## Data excerpts
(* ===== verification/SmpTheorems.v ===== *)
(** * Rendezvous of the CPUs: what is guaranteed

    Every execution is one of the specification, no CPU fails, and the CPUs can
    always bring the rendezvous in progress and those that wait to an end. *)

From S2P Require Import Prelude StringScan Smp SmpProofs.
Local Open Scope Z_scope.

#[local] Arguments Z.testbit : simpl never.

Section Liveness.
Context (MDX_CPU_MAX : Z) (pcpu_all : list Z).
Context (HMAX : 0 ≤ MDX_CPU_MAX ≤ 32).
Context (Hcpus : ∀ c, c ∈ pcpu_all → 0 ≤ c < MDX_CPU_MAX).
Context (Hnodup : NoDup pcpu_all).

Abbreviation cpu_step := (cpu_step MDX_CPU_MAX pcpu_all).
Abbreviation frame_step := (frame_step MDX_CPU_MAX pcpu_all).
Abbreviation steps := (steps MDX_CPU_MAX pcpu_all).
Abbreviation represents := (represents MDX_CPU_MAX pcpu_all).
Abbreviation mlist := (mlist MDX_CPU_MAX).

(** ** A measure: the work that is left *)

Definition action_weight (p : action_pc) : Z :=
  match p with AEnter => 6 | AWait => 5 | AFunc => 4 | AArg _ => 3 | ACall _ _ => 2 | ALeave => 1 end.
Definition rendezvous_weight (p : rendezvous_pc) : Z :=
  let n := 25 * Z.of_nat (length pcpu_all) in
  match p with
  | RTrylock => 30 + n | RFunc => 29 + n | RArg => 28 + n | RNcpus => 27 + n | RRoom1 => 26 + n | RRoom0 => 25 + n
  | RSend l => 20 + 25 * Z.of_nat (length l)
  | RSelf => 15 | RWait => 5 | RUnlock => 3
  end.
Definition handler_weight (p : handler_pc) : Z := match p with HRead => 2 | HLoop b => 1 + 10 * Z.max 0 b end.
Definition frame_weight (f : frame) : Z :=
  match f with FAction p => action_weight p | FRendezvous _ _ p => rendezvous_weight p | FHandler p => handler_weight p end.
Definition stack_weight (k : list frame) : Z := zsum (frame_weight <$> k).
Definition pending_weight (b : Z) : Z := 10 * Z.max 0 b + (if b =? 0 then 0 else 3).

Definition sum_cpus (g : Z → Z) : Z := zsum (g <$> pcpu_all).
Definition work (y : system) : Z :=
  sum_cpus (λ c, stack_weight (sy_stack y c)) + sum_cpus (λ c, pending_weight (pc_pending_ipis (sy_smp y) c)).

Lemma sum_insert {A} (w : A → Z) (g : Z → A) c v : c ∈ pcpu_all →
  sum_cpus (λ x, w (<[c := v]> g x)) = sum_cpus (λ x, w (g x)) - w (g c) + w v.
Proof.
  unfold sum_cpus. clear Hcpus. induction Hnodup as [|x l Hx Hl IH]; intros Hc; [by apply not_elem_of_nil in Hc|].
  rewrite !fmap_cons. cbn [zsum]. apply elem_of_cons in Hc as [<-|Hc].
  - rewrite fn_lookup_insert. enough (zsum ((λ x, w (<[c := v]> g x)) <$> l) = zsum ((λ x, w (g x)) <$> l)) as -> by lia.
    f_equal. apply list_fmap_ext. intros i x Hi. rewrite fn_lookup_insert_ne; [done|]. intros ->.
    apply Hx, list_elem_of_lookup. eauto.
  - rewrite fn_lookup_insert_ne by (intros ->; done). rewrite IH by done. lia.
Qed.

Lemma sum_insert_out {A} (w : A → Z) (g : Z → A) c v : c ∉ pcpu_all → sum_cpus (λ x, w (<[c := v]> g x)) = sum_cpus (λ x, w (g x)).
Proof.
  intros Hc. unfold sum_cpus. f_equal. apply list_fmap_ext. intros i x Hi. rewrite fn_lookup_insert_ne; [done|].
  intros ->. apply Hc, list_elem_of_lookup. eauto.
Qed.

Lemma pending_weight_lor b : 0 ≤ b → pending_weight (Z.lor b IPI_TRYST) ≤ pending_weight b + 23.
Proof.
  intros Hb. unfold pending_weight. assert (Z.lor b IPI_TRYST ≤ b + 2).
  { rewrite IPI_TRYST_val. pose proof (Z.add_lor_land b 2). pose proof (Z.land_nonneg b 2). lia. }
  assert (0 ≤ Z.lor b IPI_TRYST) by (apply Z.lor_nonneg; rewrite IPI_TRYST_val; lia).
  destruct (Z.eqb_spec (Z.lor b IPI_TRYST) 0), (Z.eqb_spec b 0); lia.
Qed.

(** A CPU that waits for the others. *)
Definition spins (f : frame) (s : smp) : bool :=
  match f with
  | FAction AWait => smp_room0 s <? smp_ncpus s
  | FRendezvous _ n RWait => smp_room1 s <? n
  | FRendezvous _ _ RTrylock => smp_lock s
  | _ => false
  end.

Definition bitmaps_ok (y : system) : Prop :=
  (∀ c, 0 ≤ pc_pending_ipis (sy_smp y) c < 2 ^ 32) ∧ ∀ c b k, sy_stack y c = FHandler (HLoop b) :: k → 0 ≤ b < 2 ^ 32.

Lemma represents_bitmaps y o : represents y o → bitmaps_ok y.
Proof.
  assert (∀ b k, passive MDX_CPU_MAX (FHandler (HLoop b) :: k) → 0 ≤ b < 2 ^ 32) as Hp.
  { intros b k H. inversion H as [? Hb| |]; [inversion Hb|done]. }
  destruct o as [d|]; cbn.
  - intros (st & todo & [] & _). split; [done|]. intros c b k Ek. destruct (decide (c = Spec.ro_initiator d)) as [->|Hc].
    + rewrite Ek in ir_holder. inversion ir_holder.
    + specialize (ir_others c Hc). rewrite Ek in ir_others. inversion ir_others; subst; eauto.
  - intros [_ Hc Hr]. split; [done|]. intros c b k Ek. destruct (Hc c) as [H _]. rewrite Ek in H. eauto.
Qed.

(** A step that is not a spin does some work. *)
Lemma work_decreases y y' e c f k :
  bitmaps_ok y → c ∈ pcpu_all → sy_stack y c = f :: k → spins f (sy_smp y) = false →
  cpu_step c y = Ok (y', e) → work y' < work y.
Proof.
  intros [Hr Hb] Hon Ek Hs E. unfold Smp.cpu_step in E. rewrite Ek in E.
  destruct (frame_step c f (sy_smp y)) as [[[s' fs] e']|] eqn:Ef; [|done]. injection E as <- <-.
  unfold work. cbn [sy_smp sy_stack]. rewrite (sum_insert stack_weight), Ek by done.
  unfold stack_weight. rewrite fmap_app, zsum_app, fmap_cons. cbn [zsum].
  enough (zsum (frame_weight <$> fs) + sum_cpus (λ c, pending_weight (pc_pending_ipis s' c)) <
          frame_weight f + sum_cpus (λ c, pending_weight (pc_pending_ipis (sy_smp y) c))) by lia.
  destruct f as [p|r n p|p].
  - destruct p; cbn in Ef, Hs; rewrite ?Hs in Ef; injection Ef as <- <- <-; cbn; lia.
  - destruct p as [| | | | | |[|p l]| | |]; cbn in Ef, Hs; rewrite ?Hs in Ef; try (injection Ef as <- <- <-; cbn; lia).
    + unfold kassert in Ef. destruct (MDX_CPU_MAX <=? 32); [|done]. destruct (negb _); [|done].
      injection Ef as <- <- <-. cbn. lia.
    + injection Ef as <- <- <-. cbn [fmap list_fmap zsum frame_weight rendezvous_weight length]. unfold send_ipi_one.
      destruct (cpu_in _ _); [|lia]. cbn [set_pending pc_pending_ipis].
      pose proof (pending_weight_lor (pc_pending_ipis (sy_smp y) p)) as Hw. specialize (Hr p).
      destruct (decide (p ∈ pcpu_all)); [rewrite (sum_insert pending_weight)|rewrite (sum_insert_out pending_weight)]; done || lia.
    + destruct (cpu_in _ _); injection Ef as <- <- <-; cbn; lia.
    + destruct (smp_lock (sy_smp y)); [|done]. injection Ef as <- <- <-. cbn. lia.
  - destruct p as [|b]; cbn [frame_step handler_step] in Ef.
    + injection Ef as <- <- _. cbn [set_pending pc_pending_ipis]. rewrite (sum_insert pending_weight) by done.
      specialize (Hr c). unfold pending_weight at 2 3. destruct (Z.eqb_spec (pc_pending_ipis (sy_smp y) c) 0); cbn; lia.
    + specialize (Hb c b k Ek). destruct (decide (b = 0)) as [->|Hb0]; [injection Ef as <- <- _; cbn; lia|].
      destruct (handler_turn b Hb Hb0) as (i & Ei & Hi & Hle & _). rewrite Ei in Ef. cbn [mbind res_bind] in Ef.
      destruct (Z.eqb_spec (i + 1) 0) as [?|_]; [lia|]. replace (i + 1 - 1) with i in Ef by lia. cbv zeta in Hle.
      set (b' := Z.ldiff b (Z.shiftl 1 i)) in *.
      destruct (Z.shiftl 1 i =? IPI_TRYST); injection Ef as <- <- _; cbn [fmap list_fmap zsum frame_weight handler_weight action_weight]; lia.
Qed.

---

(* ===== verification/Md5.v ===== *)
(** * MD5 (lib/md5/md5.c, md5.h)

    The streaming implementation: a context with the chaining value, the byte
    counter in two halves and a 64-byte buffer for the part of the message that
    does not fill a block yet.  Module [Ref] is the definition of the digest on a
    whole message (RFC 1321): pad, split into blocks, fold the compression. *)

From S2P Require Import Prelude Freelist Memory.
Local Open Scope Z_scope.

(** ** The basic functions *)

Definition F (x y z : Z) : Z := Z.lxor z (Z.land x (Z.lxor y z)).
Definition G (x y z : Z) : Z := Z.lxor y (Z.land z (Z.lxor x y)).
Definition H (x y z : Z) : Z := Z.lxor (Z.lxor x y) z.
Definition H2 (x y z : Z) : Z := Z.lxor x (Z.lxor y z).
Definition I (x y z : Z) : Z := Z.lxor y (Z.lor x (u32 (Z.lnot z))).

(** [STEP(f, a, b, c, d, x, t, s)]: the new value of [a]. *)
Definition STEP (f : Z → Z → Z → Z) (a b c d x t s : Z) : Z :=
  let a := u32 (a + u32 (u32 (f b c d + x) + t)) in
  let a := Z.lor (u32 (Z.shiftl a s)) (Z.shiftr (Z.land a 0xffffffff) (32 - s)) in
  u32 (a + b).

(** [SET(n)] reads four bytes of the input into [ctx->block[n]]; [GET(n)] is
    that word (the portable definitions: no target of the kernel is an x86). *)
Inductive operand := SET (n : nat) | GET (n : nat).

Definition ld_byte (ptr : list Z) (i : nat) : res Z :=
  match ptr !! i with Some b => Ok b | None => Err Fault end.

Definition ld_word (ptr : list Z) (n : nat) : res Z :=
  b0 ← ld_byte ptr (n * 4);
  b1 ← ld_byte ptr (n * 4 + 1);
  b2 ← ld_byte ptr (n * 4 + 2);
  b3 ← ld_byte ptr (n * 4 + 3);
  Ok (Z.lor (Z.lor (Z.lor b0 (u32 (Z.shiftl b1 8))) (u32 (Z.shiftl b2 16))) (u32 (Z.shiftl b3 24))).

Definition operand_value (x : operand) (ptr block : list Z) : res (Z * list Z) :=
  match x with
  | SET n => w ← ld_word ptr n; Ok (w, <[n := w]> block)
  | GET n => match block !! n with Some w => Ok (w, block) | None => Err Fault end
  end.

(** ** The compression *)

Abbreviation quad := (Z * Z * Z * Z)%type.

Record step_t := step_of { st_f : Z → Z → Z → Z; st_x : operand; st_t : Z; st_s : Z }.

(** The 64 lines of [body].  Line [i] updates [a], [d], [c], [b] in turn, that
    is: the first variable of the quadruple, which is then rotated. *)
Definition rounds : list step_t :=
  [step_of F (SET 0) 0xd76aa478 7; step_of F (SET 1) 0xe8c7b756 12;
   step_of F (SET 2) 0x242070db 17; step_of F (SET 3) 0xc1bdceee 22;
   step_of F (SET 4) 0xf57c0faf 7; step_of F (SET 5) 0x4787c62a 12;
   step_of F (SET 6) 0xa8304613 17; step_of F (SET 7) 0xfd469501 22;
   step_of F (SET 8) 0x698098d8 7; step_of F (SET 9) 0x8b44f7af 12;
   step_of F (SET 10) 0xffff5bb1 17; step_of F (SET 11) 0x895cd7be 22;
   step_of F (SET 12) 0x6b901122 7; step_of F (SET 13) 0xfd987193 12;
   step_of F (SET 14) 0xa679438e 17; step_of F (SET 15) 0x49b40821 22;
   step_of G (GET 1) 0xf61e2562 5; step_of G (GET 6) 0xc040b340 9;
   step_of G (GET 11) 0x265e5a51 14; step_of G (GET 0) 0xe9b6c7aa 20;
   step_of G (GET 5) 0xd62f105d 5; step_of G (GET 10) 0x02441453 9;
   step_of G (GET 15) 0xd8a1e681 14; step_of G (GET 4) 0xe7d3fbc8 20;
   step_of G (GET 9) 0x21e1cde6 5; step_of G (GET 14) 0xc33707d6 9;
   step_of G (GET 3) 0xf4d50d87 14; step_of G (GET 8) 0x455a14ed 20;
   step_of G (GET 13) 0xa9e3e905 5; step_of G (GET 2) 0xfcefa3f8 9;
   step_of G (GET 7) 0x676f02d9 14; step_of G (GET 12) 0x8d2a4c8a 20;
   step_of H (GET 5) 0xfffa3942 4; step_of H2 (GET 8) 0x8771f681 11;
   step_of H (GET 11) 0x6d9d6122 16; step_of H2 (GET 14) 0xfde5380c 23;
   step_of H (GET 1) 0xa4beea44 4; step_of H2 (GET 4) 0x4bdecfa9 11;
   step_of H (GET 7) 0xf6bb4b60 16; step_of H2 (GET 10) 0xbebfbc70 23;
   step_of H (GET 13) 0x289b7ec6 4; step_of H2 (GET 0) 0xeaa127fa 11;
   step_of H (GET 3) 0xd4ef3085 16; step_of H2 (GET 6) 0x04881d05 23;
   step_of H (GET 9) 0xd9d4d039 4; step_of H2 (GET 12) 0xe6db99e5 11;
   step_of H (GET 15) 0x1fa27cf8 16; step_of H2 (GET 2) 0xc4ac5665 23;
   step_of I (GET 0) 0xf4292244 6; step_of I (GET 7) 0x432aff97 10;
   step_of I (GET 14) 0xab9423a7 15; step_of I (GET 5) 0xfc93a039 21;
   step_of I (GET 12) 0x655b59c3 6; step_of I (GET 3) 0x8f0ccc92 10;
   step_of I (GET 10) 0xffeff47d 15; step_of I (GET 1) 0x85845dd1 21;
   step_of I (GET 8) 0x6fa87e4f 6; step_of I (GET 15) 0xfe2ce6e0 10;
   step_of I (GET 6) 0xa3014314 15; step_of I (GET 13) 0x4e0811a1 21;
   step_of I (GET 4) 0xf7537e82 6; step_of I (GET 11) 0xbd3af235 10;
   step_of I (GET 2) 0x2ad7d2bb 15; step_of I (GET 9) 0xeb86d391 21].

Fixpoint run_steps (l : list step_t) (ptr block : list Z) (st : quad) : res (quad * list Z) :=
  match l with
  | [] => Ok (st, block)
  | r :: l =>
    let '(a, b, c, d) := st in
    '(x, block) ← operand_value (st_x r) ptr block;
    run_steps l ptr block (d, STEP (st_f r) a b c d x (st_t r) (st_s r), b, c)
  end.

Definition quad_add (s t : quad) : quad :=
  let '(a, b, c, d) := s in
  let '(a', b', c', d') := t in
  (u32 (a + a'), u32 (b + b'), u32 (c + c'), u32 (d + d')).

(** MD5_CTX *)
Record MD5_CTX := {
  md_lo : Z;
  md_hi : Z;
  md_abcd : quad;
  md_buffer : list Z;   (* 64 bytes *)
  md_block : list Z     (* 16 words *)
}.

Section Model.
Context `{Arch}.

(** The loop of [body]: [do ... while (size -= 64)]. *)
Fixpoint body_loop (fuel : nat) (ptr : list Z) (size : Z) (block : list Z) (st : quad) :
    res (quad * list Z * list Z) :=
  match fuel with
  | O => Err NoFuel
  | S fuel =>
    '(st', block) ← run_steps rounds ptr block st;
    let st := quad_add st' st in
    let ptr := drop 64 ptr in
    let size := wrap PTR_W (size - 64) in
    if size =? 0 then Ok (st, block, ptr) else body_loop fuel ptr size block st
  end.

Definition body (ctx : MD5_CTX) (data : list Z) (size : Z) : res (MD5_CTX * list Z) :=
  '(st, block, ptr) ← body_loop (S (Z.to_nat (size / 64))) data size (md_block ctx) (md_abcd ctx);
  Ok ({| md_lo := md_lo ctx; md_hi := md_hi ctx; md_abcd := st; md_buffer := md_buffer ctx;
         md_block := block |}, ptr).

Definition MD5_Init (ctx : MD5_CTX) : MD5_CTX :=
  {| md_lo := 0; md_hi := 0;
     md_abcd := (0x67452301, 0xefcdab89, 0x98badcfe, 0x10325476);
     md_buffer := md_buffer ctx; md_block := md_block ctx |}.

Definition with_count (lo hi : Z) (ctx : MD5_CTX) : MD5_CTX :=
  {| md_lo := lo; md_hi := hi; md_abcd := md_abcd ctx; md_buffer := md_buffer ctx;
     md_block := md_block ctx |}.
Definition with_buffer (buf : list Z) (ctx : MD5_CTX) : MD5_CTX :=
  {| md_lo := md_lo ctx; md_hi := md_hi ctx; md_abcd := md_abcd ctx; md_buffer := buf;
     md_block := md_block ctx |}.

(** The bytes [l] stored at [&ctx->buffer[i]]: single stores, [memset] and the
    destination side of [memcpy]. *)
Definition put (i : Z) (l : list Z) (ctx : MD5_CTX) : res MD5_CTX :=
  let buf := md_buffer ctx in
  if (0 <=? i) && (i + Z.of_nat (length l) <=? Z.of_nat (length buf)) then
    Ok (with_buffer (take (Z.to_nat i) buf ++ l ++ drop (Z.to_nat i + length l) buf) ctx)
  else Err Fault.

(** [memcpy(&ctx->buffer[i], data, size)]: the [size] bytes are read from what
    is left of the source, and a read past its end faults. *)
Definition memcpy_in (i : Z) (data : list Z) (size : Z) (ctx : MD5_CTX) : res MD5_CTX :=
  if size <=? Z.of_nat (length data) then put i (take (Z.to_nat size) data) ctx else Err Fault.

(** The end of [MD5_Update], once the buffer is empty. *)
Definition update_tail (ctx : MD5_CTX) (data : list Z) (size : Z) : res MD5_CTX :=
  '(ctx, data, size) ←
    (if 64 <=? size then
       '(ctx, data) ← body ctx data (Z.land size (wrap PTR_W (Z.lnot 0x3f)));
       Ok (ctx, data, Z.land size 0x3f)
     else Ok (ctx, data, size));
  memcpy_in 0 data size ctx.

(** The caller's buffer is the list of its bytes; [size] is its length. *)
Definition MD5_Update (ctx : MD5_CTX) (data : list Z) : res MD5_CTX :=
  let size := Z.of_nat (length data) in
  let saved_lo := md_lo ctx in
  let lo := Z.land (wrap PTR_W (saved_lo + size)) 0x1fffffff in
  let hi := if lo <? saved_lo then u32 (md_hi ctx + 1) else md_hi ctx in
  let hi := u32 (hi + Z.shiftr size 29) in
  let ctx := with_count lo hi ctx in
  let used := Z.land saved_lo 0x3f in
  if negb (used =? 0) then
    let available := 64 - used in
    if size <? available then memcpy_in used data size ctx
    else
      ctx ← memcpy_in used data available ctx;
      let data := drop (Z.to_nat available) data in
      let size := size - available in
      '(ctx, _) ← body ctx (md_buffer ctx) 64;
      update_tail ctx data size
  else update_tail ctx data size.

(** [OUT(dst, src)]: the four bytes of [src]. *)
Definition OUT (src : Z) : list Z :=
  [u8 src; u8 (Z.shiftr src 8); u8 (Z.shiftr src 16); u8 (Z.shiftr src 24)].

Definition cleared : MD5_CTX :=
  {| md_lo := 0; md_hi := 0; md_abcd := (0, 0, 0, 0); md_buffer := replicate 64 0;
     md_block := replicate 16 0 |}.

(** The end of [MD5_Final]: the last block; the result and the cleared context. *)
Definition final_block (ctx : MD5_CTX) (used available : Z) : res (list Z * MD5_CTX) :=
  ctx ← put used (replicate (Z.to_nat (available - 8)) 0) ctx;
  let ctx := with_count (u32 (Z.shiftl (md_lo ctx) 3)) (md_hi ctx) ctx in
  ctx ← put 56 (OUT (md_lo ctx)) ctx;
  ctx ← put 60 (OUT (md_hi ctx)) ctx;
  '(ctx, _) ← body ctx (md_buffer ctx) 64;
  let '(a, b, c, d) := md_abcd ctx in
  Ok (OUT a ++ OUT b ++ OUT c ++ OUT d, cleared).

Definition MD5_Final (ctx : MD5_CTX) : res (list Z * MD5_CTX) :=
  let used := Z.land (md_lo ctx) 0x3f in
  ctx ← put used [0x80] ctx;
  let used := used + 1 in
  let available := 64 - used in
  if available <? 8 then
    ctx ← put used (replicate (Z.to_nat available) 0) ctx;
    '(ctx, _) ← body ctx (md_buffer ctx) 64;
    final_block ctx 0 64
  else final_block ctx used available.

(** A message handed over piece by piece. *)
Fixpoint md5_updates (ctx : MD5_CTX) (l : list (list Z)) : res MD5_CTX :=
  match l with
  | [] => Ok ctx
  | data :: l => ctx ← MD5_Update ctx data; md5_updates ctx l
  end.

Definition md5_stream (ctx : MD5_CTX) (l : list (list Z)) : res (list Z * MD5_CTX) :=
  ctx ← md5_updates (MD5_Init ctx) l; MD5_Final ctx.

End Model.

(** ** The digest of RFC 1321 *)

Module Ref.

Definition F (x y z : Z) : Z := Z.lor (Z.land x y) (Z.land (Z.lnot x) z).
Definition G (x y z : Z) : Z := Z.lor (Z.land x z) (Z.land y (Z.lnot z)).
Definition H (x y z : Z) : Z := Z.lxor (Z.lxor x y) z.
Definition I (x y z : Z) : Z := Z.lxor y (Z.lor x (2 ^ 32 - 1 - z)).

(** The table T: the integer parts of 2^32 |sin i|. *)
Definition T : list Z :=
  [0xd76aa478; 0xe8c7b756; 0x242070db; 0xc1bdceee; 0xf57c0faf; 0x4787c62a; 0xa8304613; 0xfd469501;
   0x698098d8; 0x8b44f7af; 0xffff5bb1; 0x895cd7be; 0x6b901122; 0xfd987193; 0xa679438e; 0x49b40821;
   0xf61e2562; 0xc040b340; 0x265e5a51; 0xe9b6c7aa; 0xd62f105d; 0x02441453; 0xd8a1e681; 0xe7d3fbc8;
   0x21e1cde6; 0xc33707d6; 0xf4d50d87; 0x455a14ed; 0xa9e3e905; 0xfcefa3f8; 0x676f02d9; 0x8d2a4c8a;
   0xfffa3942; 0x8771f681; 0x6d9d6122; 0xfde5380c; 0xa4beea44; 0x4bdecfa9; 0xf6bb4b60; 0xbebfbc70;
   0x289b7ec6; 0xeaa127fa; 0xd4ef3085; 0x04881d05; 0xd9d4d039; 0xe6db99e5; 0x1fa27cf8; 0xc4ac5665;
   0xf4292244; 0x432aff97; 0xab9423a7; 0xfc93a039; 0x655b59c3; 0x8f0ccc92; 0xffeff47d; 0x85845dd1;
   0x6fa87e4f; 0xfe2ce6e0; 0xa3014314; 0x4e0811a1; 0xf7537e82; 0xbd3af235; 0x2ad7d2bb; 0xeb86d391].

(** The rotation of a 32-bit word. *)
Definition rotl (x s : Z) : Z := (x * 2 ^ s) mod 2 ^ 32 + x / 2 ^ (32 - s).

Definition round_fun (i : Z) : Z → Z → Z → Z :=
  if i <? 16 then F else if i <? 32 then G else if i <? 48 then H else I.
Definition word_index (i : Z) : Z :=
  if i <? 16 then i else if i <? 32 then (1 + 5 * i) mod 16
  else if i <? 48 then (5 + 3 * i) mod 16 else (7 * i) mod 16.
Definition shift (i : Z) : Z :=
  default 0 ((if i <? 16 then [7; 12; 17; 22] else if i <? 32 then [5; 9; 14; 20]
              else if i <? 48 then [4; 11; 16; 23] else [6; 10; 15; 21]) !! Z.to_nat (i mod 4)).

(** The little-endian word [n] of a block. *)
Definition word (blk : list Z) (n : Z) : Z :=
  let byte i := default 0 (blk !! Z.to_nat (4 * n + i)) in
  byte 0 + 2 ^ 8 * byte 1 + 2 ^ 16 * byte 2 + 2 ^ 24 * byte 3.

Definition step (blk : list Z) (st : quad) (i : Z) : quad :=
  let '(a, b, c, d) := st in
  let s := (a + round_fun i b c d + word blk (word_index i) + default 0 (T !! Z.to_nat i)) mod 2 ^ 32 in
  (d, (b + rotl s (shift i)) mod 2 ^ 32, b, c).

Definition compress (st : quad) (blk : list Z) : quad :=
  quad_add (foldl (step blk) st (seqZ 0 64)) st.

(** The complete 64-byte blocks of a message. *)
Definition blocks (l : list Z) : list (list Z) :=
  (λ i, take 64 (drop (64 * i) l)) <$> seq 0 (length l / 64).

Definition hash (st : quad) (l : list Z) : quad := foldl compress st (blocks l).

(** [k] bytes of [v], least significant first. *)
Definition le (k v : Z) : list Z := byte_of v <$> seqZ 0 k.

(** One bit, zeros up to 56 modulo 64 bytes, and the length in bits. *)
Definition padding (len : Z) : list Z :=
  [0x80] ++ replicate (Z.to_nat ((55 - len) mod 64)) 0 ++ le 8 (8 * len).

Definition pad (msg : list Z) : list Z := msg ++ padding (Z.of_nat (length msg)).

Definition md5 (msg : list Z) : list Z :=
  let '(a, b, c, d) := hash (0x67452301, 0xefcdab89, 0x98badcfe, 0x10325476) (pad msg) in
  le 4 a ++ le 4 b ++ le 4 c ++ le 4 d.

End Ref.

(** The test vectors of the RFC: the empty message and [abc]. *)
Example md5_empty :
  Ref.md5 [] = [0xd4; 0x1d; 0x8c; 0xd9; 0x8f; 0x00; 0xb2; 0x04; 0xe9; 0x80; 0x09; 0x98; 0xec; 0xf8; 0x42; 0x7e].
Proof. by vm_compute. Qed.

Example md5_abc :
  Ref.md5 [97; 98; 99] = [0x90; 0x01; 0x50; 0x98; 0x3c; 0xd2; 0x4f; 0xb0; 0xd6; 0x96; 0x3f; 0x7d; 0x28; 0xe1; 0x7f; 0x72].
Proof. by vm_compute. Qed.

## Directions for this task
Write down only the number of lines above where the word "seqZ" occurs.

## Answer to this problem
2